There’s Forward, by Erik Bulatov. It is imposing, and slightly ridiculous; it is made vulnerable by the Ρ lying on its side. In it, there is a group of young women, laughing and photographing each other; a pair of young women, talking and taking photographs, more quietly, and me. The pair were happy to take my photo. This temporary art work outside the gallery relaxes us, makes us open and receptive. In the same way the exhibitions move me and open me up. I see beauty, and a representative sample of an artist’s life’s work, and it changes the way I think. It knocks me out of my groove.

A counselling session. I am proud of my formulation: I am Love, Will, Curiosity, Playfulness, Need and Courage. This may replace my former view, “I am Worthless”- I recognised that former view was wrong twenty years ago, but could not shift it; finding an alternative view to replace it may be the way to break its hold on me.

What do I do? How have I spent these six years of unemployment?

I interact.

I talk to people, including strangers. I write, here and for print. I entertain, challenge and provoke: others see things differently because of me. Some of my NYT comments have hundreds of recommendations, and hundreds more readers.

I heal.

My self-analysis makes me better able to flourish in the world.

I serve.

Over the last six years this has been most clear with Quakers. In Quaker roles I have tried to achieve the good of my Friends, as I best saw it.

And the opportunities for interacting and serving have been so minimal! I remind myself to be positive, to value what is. I have sought opportunities as my self-worth has permitted.

I need to achieve!
I hunger for Action!

I could easily afford to go in to London twice a month to the Tate, then perhaps to see a friend or go 5-rhythms dancing, getting train tickets two or three days earlier and cycling to the station to limit costs. So why don’t I? I find what I want when I see what I do. I love it when I do.
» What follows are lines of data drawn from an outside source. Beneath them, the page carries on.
(** ** [add_metadata] on integer [offset] and [limit] *)

(** The query and the [remaining] that [add_metadata] computes. *)
Lemma add_metadata_int q context offset limit :
  dict_get_default context "offset" (PInt 1) = PInt offset ->
  dict_get_default context "limit" (PInt 0) = PInt limit ->
  exists q' remaining,
    (if query_bool q && negb (offset =? 0)
     then q' = paginate q offset limit
          /\ remaining = Z.max (count q - limit * (offset - 1) - count q') 0
     else q' = q /\ remaining = 0)
    /\ add_metadata q context =
       Returned (q', dict_set "metadata" (PDict
         [ ("count", PInt (count q));
           ("remaining", PInt remaining);
           ("offset", PInt offset);
           ("limit", PInt limit);
           ("next", if 0 <? remaining
                    then dict_get_default context "next" PNone else PNone);
           ("previous", if 1 <? offset
                        then dict_get_default context "previous" PNone else PNone);
           ("route_args", dict_get_default context "route_args" (PDict [])) ])
         context).
Proof.
  intros Ho Hl. unfold add_metadata. rewrite Ho, Hl. simpl.
  destruct (query_bool q && negb (offset =? 0)); simpl; eauto.
Qed.

(** Whenever [add_metadata] returns, the context it returns is the one it
    was given with a fresh seven-key dict stored under ['metadata']. *)
Lemma add_metadata_returned q context q' context' :
  add_metadata q context = Returned (q', context') ->
  exists remaining (has_previous : bool),
    context' = dict_set "metadata" (PDict
      [ ("count", PInt (count q));
        ("remaining", PInt remaining);
        ("offset", dict_get_default context "offset" (PInt 1));
        ("limit", dict_get_default context "limit" (PInt 0));
        ("next", if 0 <? remaining
                 then dict_get_default context "next" PNone else PNone);
        ("previous", if has_previous
                     then dict_get_default context "previous" PNone else PNone);
        ("route_args", dict_get_default context "route_args" (PDict [])) ])
      context.
Proof.
  unfold add_metadata, py_gt.
  destruct (query_bool q && truthy (dict_get_default context "offset" (PInt 1)));
    destruct (as_int (dict_get_default context "offset" (PInt 1)));
    destruct (as_int (dict_get_default context "limit" (PInt 0)));
    simpl; intros H; try discriminate H; injection H as <- <-;
    match goal with
    | |- exists _ _, dict_set _ (PDict (_ :: (_, PInt ?r) :: _ :: _ :: _
                                        :: (_, if ?b then _ else _) :: _)) _ = _ =>
        exists r, b
    end; reflexivity.
Qed.

Section Pagination.

Variables (q : query) (context : pydict).

(** C1: for [limit > 0] and [offset >= 1] (the total, [count q], is never
    negative), [add_metadata] returns the query narrowed to the page, that
    is [paginate q offset limit], whose items are the at most [limit] rows
    after the first [limit*(offset-1)] (an empty query is returned as it
    is), and its metadata has
    [remaining = max(total - limit*(offset-1) - len(items), 0)], where
    [items] are the records of that narrowed page. *)
Theorem add_metadata_remaining (offset limit : Z) :
  dict_get_default context "offset" (PInt 1) = PInt offset ->
  dict_get_default context "limit" (PInt 0) = PInt limit ->
  0 < limit -> 1 <= offset ->
  exists context' metadata,
    let q' := if query_bool q then paginate q offset limit else q in
    let items := execute q' in
    add_metadata q context = Returned (q', context')
    /\ dict_get "metadata" context' = Some (PDict metadata)
    /\ dict_get "count" metadata = Some (PInt (count q))
    /\ 0 <= count q
    /\ items =
       (if query_bool q
        then firstn (Z.to_nat limit)
               (skipn (Z.to_nat (limit * (offset - 1))) (q_rows q))
        else [])
    /\ dict_get "remaining" metadata =
       Some (PInt (Z.max (count q - limit * (offset - 1)
                          - Z.of_nat (length items)) 0)).
Proof.
  intros Ho Hl Hlim Hoff.
  destruct (add_metadata_int q context offset limit Ho Hl)
    as (q' & remaining & Hq & Hadd).
  replace (query_bool q && negb (offset =? 0)) with (query_bool q) in Hq
    by (replace (offset =? 0) with false by lia; now rewrite andb_true_r).
  assert (Hq' : q' = (if query_bool q then paginate q offset limit else q))
    by (destruct (query_bool q); now destruct Hq).
  rewrite <- Hq'. rewrite Hadd. clear Hadd.
  do 2 eexists. cbv zeta.
  split; [reflexivity|]. split; [apply dict_get_set_eq|].
  split; [reflexivity|]. split; [apply count_nonneg|].
  destruct (query_bool q) eqn:Hb.
  - destruct Hq as [-> ->]. split.
    + unfold execute, paginate. cbn [q_rows q_limit q_offset].
      replace (0 <? offset) with true by lia.
      replace (0 <? limit) with true by lia.
      now replace ((offset - 1) * limit) with (limit * (offset - 1)) by lia.
    + reflexivity.
  - destruct Hq as [-> ->]. split; [now apply query_bool_false|].
    cbn [dict_get String.eqb Ascii.eqb Bool.eqb]. simpl. do 2 f_equal.
    unfold count. rewrite (query_bool_false q Hb). simpl. nia.
Qed.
Possibly I have some worry about doing something simply for the delight of it, or possibly I don’t like the faff of the travel, four hours or more travelling which is not particularly pleasant. Recently I have not had good train conversations- on Tuesday I asked a woman if she liked to talk on trains, and she said she had only little English, then went to the seat she had pre-booked. Why have I not done it? I don’t know, but those could be reasons.
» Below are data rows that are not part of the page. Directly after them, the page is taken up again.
Definition times (rm : Rounding) (x y : t) : t :=
  match x, y with
  | NaN, _ | _, NaN => NaN
  | Infinity s1, Infinity s2 => Infinity (xorb s1 s2)
  | Infinity s, Fin q | Fin q, Infinity s =>
      if isZero q then NaN else Infinity (xorb s (isNeg q))
  | Fin a, Fin b => finalise rm (a * b)
  end.

(** Division by zero does not throw: it yields an infinity, or [NaN] for
    [0 / 0].  (The sign of a zero is not tracked here; decimal.js uses it
    only for the sign of that infinity.) *)
Definition dividedBy (rm : Rounding) (x y : t) : t :=
  match x, y with
  | NaN, _ | _, NaN => NaN
  | Infinity _, Infinity _ => NaN
  | Infinity s, Fin q => Infinity (xorb s (isNeg q))
  | Fin _, Infinity _ => Fin 0
  | Fin a, Fin b =>
      if isZero b then (if isZero a then NaN else Infinity (isNeg a))
      else finalise rm (a / b)
  end.

(** Three-way comparison; [None] when either side is [NaN]. *)
Definition cmp (x y : t) : option comparison :=
  match x, y with
  | NaN, _ | _, NaN => None
  | Infinity s1, Infinity s2 =>
      Some (if Bool.eqb s1 s2 then Eq else if s1 then Lt else Gt)
  | Infinity s, Fin _ => Some (if s then Lt else Gt)
  | Fin _, Infinity s => Some (if s then Gt else Lt)
  | Fin a, Fin b => Some (a ?= b)%Q
  end.

Definition lessThan (x y : t) : bool :=
  match cmp x y with Some Lt => true | _ => false end.
Definition lessThanOrEqualTo (x y : t) : bool :=
  match cmp x y with Some Lt | Some Eq => true | _ => false end.
Definition greaterThan (x y : t) : bool :=
  match cmp x y with Some Gt => true | _ => false end.
Definition greaterThanOrEqualTo (x y : t) : bool :=
  match cmp x y with Some Gt | Some Eq => true | _ => false end.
I have not explored my world, and yet I have- with a bit more thought, I could put that less paradoxically. I still see the world as a threat. Or, I have not learned all the positive lessons from my explorations. I am careful and frightened, and I seek to look after myself. I am generous with a ruthless streak- humans cannot bear very much reality, and we are rarely so confronted with reality that our ruthlessness becomes apparent, but I think I have ruthlessness when in a corner.

That could be Love tempered with Will and Need, she says.

It seems you feed Curiosity, probably Will and Need, but possibly not the others equally, she says. Possibly you could see which of the six you do not look after as much, and make space to serve them too. Have you considered writing for children, for your toddler self?

I am tantalised by art, life, beauty, wonder. I have some experience of them, but not enough for my taste.

Deep in our bones lies an intuition that we arrive here carrying a bundle of gifts to offer to the community. Over time, these gifts are meant to be seen, developed, and called into the village at times of need. To feel valued for the gifts with which we are born affirms our worth and dignity. In a sense, it is a form of spiritual employment – simply being who we are confirms our place in the village. That is one of the fundamental understandings about gifts: we can only offer them by being ourselves fully. Gifts are a consequence of authenticity; when we are being true to our natures, the gift can emerge.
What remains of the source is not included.